À cet égard, le Forum national de la diaspora haïtienne, tenu du 9 au 11 septembre 2024 à Washington, DC, offre un exemple significatif de cette dynamique infructueuse. Annoncé avec emphase comme une étape décisive pour renforcer la participation citoyenne des Haïtiens vivant à l’étranger, cet événement rassemblant des leaders de divers continents avait pour ambition de définir un cadre stratégique d’action pour accompagner la transition politique d’Haïti. Les débats interactifs, les résolutions ambitieuses et la désignation d’un représentant de la diaspora n’ont, cependant, produit aucun effet tangible ni modifié de manière substantielle les dynamiques de pouvoir en Haïti. La démarche, pourtant empreinte de bonne volonté, s’est heurtée à la réalité d’un processus dépourvu de fondations institutionnelles solides, incapable de garantir la mise en œuvre effective des résolutions adoptées.
Dans la même veine, la 14ᵉ édition de la Journée nationale de la diaspora, organisée à Port-au-Prince en avril 2025 et clôturée à la date marquant le premier anniversaire du Conseil Présidentiel de Transition (CPT) — un régime vivement contesté pour son incapacité manifeste à enrayer l’insécurité — s’est traduite par une rhétorique consensuelle exaltant l’apport historique de la diaspora, sans pour autant se traduire par l’adoption de mesures concrètes assurant sa participation effective à la gouvernance nationale ou aux prochaines consultations électorales.
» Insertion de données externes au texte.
Lemma firstSegment_none (path : str) :
  noSlash path \/ (exists t, path = Formatter.slash :: t) ->
  Formatter.firstSegment path = None.
Proof.
  unfold Formatter.firstSegment. intros [Hslash | [t ->]].
  - rewrite <- (app_nil_r path) at 1.
    rewrite (span_stop _ path [] Hslash I). now destruct path.
  - reflexivity.
Qed.

(** X18.  A scope suggested by [suggestScope] is never empty and holds no
    slash: it is one of the eight scopes of the patterns, or it is read from
    the first file.  When no file matches a pattern, the first file decides:
    "src/" followed by a directory gives this directory; "src/" followed by
    no directory (as "src/foo.js") gives "src"; a path that does not begin
    with "src/" gives its first directory, and null when it has none.  An
    empty list gives null. *)
Theorem suggestScope_result :
  Formatter.suggestScope [] = None
  /\ (forall changedFiles scope,
        Formatter.suggestScope changedFiles = Some scope ->
        scope <> [] /\ noSlash scope
        /\ (In scope (map js ["api"; "ui"; "db"; "auth"; "test"; "docs";
                              "deps"; "config"]%string)
            \/ exists firstFile others rest,
                 changedFiles = firstFile :: others
                 /\ (firstFile = scope ++ js "/" ++ rest
                     \/ firstFile = js "src/" ++ scope ++ js "/" ++ rest)))
  /\ (forall firstFile others,
        (forall pattern file,
           In pattern Formatter.scopePatterns ->
           In file (firstFile :: others) -> fst pattern file = false) ->
        (forall directory rest,
           directory <> [] -> noSlash directory ->
           firstFile = js "src/" ++ directory ++ js "/" ++ rest ->
           Formatter.suggestScope (firstFile :: others) = Some directory)
        /\ (forall tail,
              firstFile = js "src/" ++ tail ->
              noSlash tail \/ (exists t, tail = js "/" ++ t) ->
              Formatter.suggestScope (firstFile :: others) = Some (js "src"))
        /\ (forall directory rest,
              ~ beginsWith (js "src/") firstFile ->
              directory <> [] -> noSlash directory ->
              firstFile = directory ++ js "/" ++ rest ->
              Formatter.suggestScope (firstFile :: others) = Some directory)
        /\ (~ beginsWith (js "src/") firstFile ->
            noSlash firstFile \/ (exists t, firstFile = js "/" ++ t) ->
            Formatter.suggestScope (firstFile :: others) = None)).
Proof.
  split; [reflexivity|]. split; [exact suggestScope_Some|].
  intros firstFile others Hunmatched.
  assert (Hfallback : Formatter.suggestScope (firstFile :: others)
                      = Formatter.firstDirectory firstFile).
  { unfold Formatter.suggestScope.
    now rewrite (scopeOfPatterns_unmatched _ _ Hunmatched). }
  rewrite Hfallback. unfold Formatter.firstDirectory.
  assert (Hnot : ~ beginsWith (js "src/") firstFile ->
                 startsWith (js "src/") firstFile = false).
  { intros H. apply not_true_is_false. intros Hs.
    now apply startsWith_prefix in Hs. }
  split; [|split; [|split]].
  - intros directory rest Hne Hslash ->.
    replace (startsWith (js "src/") (js "src/" ++ directory ++ js "/" ++ rest))
      with true by (symmetry; apply startsWith_prefix; now eexists).
    change (skipn 4 (js "src/" ++ directory ++ js "/" ++ rest))
      with (directory ++ Formatter.slash :: rest).
    now rewrite (firstSegment_directory directory rest Hne Hslash).
  - intros tail -> Htail.
    replace (startsWith (js "src/") (js "src/" ++ tail))
      with true by (symmetry; apply startsWith_prefix; now eexists).
    change (skipn 4 (js "src/" ++ tail)) with tail.
    rewrite (firstSegment_none tail Htail).
    exact (firstSegment_directory (js "src") tail
             ltac:(discriminate) eq_refl).
  - intros directory rest Hsrc Hne Hslash Hfile.
    rewrite (Hnot Hsrc), Hfile.
    exact (firstSegment_directory directory rest Hne Hslash).
  - intros Hsrc Hfile. rewrite (Hnot Hsrc).
    exact (firstSegment_none firstFile Hfile).
Qed.

Lemma suggestScope_result_witness :
  Formatter.suggestScope [js "src/payments/x.ts"; js "lib/util.js"]
  = Some (js "payments")
  /\ Formatter.suggestScope [js "src/foo.js"] = Some (js "src")
  /\ Formatter.suggestScope [js "lib/util.js"; js "src/payments/x.ts"]
     = Some (js "lib")
  /\ Formatter.suggestScope [js "index.js"] = None.
Proof.
  assert (Hunmatched : forall files,
            forallb (fun pattern => negb (existsb (fst pattern) files))
              Formatter.scopePatterns = true ->
            forall pattern file,
              In pattern Formatter.scopePatterns -> In file files ->
              fst pattern file = false).
  { intros files H pattern file Hp Hf. rewrite forallb_forall in H.
    specialize (H pattern Hp). apply negb_true_iff in H.
    apply not_true_is_false. intros Hm.
    assert (existsb (fst pattern) files = true)
      by (apply existsb_exists; now exists file).
    congruence. }
  pose proof (Hunmatched [js "src/payments/x.ts"; js "lib/util.js"] eq_refl)
    as H1.
  pose proof (Hunmatched [js "src/foo.js"] eq_refl) as H2.
  pose proof (Hunmatched [js "lib/util.js"; js "src/payments/x.ts"] eq_refl)
    as H3.
  pose proof (Hunmatched [js "index.js"] eq_refl) as H4.
  split; [|split; [|split]].
  - apply (proj1 (proj2 (proj2 suggestScope_result) _ _ H1)
             (js "payments") (js "x.ts")); [discriminate | reflexivity..].
  - apply (proj1 (proj2 (proj2 (proj2 suggestScope_result) _ _ H2))
             (js "foo.js")); [reflexivity | left; reflexivity].
  - apply (proj1 (proj2 (proj2 (proj2 (proj2 suggestScope_result) _ _ H3)))
             (js "lib") (js "util.js"));
      [intros [rest H]; discriminate | discriminate | reflexivity..].
  - apply (proj2 (proj2 (proj2 (proj2 (proj2 suggestScope_result) _ _ H4))));
      [intros [rest H]; discriminate | left; reflexivity].
Defined.

Lemma existsb_permutation (A : Type) (p : A -> bool) (l l' : list A) :
  Permutation l l' -> existsb p l = existsb p l'.
Proof.
  intros Hperm.
  destruct (existsb p l) eqn:Hl, (existsb p l') eqn:Hl'; try reflexivity.
  - apply existsb_exists in Hl as (x & Hin & Hx).
    apply (Permutation_in _ Hperm) in Hin.
    assert (existsb p l' = true) by (apply existsb_exists; now exists x).
    congruence.
  - apply existsb_exists in Hl' as (x & Hin & Hx).
    apply (Permutation_in _ (Permutation_sym Hperm)) in Hin.
    assert (existsb p l = true) by (apply existsb_exists; now exists x).
    congruence.
Qed.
Bien que le Premier ministre de facto, Alix Didier Fils-Aimé, ait affirmé la volonté de l’État de renforcer les liens avec la diaspora dans une perspective inclusive, les actes politiques concrets se font encore attendre, rendant ces engagements largement déclaratifs.
Ces initiatives, si elles témoignent d’une reconnaissance symbolique de l’importance de la diaspora dans la vie nationale, reconduisent en réalité une pratique ancienne : celle d’organiser des forums prestigieux, coûteux, mais déconnectés des mécanismes de transformation institutionnelle effective. Loin de jeter les bases d’une refondation nationale authentique, elles entretiennent l’illusion d’un dialogue inclusif tout en reconduisant les logiques d’exclusion et d’inefficacité qui minent la gouvernance haïtienne depuis des décennies.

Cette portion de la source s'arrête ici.